Onward... to this week's Challenge...
Last week I was in Cancun, Mexico, attending a friend's wedding, enjoying the beaches, and (naturally) slipping in a quick dive trip on the side.
This is a picture from our dive at one of the Dos Ojos cenotes.
As you can see, a cenote is a sinkhole exposing groundwater below. Cenotes were sometimes used by the ancient Maya for sacrificial offerings, but we were there to explore the caves. There were four of us, following the yellow trail marker line into the heart of the cenote, swimming through impossibly clear water. At times, it seemed we were flying through a fantastic vast cavern, rather than swimming along well underground.

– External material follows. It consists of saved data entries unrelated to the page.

(* ===== verification/Version.v ===== *)
(** * internal/version and controllers/context.go

    The build information of a binary, and the logger that a context carries.
    What the linker writes into the variables of the package, and what package
    runtime reports, are arguments. *)
From S2P Require Export Strconv.

(** ** The version *)

Module Version.

(*@ internal/version/version.go:12-12 empty *)
Definition empty : string := "was not build properly".

(** The variables that -ldflags sets. *)
(*@ internal/version/version.go:16-21 Version *)
Record ldflags := mkLdflags { v_Version : string; v_Branch : string; v_Commit : string; v_BuildDate : string }.
(** Of a binary built without. *)
(*@ internal/version/version.go:16-21 Version *)
Definition unset : ldflags := mkLdflags empty empty empty empty.

(** The build date in seconds; [None] is the zero time. *)
(*@ internal/version/version.go:24-31 Info *)
Record Info := mkInfo {
  Version : string; Branch : string; Commit : string; BuildDate : option Z;
  GoVersion : string; Platform : string
}.

(** A date that is no integer makes it panic. *)
(*@ internal/version/version.go:34-52 Get *)
Definition Get (runtime_Version GOOS GOARCH : string) (v : ldflags) : Info + num_error :=
  let info := mkInfo (v_Version v) (v_Branch v) (v_Commit v) in
  let on date := info date runtime_Version (GOOS +:+ "/" +:+ GOARCH) in
  if bool_decide (v_BuildDate v <> empty) then
    match ParseInt (v_BuildDate v) 10 with
    | inr err => inr err
    | inl i => inl (on (Some i))
    end
  else inl (on None).

(** What the build writes: the date as [fmt.Sprint] prints the seconds since
    1970. *)
Definition built (version branch commit : string) (date : Z) : ldflags :=
  mkLdflags version branch commit (pretty date).

Lemma pretty_not_empty (z : Z) : pretty z <> empty.
Proof.
  destruct z as [|p|p]; [done| |done].
  destruct (printed_head (N.pos p) "" ltac:(lia)) as (d & s & Hd & Hs).
  change (pretty (Z.pos p)) with (pretty_N_go (N.pos p) ""). rewrite Hs. intros [= Hc _]. revert Hc.
  assert (Forall (fun d => pretty_N_char d <> "w"%char) [1;2;3;4;5;6;7;8;9]%N) as Hall by by repeat constructor.
  apply (proj1 (Forall_forall _ _) Hall). rewrite !elem_of_cons. lia.
Qed.

(** The build date is read back: a binary of the build never panics here, and
    reports what was built; neither does a binary that was built without. *)
Theorem build_date_is_read runtime_Version GOOS GOARCH version branch commit date : in_int64 date ->
  Get runtime_Version GOOS GOARCH (built version branch commit date) =
    inl (mkInfo version branch commit (Some date) runtime_Version (GOOS +:+ "/" +:+ GOARCH)) /\
  Get runtime_Version GOOS GOARCH unset =
    inl (mkInfo empty empty empty None runtime_Version (GOOS +:+ "/" +:+ GOARCH)).
Proof.
  intros Hd. split; [|done]. unfold Get, built. cbn [v_BuildDate v_Version v_Branch v_Commit].
  rewrite bool_decide_true by apply pretty_not_empty. by rewrite ParseInt_printed by auto.
Qed.

(** It panics exactly on a date that is set and is no 64-bit integer. *)
Lemma Get_panics runtime_Version GOOS GOARCH v :
  (exists e, Get runtime_Version GOOS GOARCH v = inr e) <->
  v_BuildDate v <> empty /\ forall z, ParseInt (v_BuildDate v) 10 <> inl z.
Proof.
  unfold Get. case_bool_decide as Hd.
  - destruct (ParseInt _ _) as [z|e]; split.
    + by intros [e ?].
    + intros [_ H]. by destruct (H z).
    + done.
    + intros _. by exists e.
  - split; [by intros [e ?]|by intros [? _]].
Qed.
End Version.

(** ** The logger of a context *)

Module Logging.
Section Logging.
(** The loggers of logr, and the one that discards. *)
Context {Logger : Type} (Discard : Logger).

(** The values that a context may carry, and their keys: those of this package
    and others. *)
Inductive any := LoggerValue (l : Logger) | OtherValue.
(*@ controllers/context.go:9-9 controllerContextKey *)
Inductive contextKey := controllerContextKey (n : Z) | OtherKey (name : string).
#[export] Instance contextKey_eq : EqDecision contextKey.
Proof. solve_decision. Defined.
(*@ controllers/context.go:11-11 loggerContextKey *)
Definition loggerContextKey : contextKey := controllerContextKey 0.

(** A [context.Context]: its deadline, whether it is cancelled, its values. *)
Record Context_ := mkContext { Deadline : option Z; Cancelled : bool; Value : contextKey -> option any }.
Definition Background : Context_ := mkContext None false (fun _ => None).
Definition WithValue (parent : Context_) (key : contextKey) (val : any) : Context_ :=
  mkContext (Deadline parent) (Cancelled parent) (fun k => if decide (k = key) then Some val else Value parent k).

(*@ controllers/context.go:14-16 ContextWithLogger *)
Definition ContextWithLogger (parent : Context_) (logger : Logger) : Context_ :=
  WithValue Background loggerContextKey (LoggerValue logger).

(*@ controllers/context.go:20-26 LoggerFromContext *)
Definition LoggerFromContext (ctx : Context_) : Logger :=
  match Value ctx loggerContextKey with Some (LoggerValue l) => l | _ => Discard end.

(** The logger is found again, also under values that others add. *)
Theorem logger_is_found parent logger key val : key <> loggerContextKey ->
  LoggerFromContext (WithValue (ContextWithLogger parent logger) key val) = logger.
Proof.
  intros Hk. unfold LoggerFromContext, ContextWithLogger, WithValue. cbn [Value].
  rewrite decide_False by congruence. by rewrite decide_True.
Qed.

(** But the context is a new one: whatever the parent is, the result is never
    cancelled, has no deadline and carries none of the parent's values.  The
    reconciles of Addons run in such a context. *)
Theorem parent_is_dropped parent logger key : key <> loggerContextKey ->
  let ctx := ContextWithLogger parent logger in
  Cancelled ctx = false /\ Deadline ctx = None /\ Value ctx key = None.
Proof. intros Hk. unfold ContextWithLogger, WithValue. cbn. by rewrite decide_False. Qed.
End Logging.
End Logging.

Naturally, all of this made me very curious about cenotes, the Yucatán, and the whole place in general. Here are a few of the questions I had (and answered!) this week.
Can you answer them as well?
1. Cenotes seem to appear all over the Yucatán peninsula. If you look at a map of the area, it seems they all line up just inland from the Riviera Maya coastline. But I know there are cenotes in the north of the peninsula as well. Is there a larger pattern of cenotes at work here? If so, what caused that particular pattern of cenotes to form?
2. As you know, Cancun is on the eastern side of the Yucatán, in the state of Quintana Roo. That name--Quintana Roo--has always struck me as slightly odd. Where's this name from, and why does it sound so non-Spanish? (Extra credit: How do you pronounce "Quintana Roo"? While there, I learned I've been saying it wrong all these years!)
3. Speaking of Quintana Roo, when did it become a full-fledged state of the United Mexican States (Estados Unidos Mexicanos)?
4. While walking around, I found a tree (apparently native) that is said to have been the basis for chewing gum. Really? What kind of tree is this? What's the story here?
As you search, take note of HOW you found the answers, and let us know in the comment thread!